* _Provided material_
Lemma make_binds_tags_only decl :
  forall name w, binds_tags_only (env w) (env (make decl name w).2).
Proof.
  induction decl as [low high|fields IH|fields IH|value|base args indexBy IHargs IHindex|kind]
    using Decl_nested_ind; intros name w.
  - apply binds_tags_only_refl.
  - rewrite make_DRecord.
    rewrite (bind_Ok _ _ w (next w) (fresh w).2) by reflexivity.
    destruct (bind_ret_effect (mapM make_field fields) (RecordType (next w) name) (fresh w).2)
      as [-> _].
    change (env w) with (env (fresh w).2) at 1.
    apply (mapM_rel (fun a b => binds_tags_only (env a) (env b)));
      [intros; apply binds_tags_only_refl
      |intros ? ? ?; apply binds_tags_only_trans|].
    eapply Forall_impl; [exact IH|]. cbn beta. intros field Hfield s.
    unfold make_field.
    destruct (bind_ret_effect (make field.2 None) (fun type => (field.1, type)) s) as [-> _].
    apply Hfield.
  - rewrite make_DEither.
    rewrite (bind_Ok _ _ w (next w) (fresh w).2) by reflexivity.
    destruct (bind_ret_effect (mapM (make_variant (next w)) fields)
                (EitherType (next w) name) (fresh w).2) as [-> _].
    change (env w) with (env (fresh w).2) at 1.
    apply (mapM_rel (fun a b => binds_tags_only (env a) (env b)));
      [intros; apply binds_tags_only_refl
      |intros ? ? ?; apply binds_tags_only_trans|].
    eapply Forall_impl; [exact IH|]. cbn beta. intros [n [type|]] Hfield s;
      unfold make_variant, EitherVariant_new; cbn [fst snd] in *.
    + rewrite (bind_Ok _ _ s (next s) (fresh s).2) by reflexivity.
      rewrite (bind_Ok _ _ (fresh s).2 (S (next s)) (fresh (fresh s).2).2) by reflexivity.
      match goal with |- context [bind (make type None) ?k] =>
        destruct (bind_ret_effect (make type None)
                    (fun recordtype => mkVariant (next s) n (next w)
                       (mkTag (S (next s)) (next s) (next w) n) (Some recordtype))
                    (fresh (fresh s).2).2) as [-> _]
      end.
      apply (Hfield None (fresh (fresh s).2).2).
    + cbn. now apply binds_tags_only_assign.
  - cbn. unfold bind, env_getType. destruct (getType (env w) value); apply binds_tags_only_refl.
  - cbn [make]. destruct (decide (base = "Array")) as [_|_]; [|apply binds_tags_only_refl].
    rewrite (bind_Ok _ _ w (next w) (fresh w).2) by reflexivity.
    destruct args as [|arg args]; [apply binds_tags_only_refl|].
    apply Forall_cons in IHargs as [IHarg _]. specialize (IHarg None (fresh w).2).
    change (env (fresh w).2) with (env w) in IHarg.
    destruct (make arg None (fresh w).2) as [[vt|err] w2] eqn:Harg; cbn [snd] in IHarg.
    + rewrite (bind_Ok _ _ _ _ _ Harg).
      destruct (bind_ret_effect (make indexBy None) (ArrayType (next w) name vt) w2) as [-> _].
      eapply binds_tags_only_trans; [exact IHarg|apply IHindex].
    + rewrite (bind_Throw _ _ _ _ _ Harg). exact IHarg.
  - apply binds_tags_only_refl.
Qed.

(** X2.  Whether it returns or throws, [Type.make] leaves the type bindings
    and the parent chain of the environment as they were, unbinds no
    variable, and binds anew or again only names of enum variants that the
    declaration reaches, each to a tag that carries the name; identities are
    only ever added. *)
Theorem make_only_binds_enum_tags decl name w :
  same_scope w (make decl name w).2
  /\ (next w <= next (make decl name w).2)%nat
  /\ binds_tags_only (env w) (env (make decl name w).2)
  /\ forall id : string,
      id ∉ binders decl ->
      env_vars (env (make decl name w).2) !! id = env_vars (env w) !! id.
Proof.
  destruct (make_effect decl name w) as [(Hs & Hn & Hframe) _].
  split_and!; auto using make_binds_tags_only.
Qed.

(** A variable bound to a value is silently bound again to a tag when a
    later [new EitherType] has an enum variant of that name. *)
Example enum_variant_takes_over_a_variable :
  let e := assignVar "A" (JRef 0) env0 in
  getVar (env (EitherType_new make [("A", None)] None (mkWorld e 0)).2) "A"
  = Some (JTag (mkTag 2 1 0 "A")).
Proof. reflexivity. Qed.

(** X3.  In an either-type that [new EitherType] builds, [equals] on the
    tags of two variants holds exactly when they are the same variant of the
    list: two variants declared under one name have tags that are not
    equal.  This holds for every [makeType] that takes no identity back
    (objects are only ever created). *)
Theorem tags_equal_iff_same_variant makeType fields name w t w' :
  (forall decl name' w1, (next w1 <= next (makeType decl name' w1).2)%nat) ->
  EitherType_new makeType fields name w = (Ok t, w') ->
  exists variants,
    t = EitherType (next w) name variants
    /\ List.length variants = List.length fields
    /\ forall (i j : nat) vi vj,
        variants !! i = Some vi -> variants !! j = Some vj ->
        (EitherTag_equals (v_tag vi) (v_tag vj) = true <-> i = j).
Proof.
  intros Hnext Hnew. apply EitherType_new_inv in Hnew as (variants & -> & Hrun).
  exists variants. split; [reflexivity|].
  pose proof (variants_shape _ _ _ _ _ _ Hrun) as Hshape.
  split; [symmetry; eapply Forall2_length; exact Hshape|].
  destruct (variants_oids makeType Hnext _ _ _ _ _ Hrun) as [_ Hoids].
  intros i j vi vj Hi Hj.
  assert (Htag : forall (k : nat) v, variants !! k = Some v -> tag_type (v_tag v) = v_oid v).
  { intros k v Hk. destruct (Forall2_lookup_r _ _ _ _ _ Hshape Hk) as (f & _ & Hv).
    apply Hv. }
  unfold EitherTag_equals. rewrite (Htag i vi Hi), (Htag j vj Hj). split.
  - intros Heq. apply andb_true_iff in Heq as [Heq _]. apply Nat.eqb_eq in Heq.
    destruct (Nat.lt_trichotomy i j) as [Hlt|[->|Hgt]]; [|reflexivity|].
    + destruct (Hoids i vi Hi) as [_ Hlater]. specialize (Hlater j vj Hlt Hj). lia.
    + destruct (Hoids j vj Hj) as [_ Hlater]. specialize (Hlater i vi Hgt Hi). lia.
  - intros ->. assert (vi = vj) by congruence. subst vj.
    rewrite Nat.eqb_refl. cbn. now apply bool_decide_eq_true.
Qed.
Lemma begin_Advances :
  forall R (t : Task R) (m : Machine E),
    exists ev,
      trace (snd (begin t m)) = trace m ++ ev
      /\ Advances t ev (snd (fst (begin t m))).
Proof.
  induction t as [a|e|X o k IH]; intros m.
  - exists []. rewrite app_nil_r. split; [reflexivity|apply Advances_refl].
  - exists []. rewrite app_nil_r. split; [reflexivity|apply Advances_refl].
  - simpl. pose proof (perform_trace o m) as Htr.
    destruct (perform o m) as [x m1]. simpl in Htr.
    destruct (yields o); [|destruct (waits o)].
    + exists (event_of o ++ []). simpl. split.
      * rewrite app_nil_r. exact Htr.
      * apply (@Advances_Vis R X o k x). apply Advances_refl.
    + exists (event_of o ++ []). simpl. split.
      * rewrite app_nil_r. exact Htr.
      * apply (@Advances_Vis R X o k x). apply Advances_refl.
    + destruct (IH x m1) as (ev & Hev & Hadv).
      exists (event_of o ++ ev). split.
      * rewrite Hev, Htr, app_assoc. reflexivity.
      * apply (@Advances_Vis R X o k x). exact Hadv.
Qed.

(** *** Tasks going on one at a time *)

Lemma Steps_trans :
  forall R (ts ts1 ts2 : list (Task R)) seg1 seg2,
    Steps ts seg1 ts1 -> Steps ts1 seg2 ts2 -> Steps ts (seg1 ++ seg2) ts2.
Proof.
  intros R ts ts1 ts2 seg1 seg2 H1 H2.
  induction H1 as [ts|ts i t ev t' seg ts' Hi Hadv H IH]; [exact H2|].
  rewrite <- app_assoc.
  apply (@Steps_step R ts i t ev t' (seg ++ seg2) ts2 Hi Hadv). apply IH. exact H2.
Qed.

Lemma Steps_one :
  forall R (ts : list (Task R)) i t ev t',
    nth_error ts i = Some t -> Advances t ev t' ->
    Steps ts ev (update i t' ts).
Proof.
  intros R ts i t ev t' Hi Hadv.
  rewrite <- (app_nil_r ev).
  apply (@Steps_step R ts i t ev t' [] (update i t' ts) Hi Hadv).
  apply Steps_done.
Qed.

* _What needs to be done_
Starting at the line that contains "rewrite Nat.eqb_refl. cbn." and stopping after the line that contains "induction t as [a|e|X o k IH]; intros m.", write out every line exactly as it appears above, and no other line.

* _Answer section_
    rewrite Nat.eqb_refl. cbn. now apply bool_decide_eq_true.
Qed.
Lemma begin_Advances :
  forall R (t : Task R) (m : Machine E),
    exists ev,
      trace (snd (begin t m)) = trace m ++ ev
      /\ Advances t ev (snd (fst (begin t m))).
Proof.
  induction t as [a|e|X o k IH]; intros m.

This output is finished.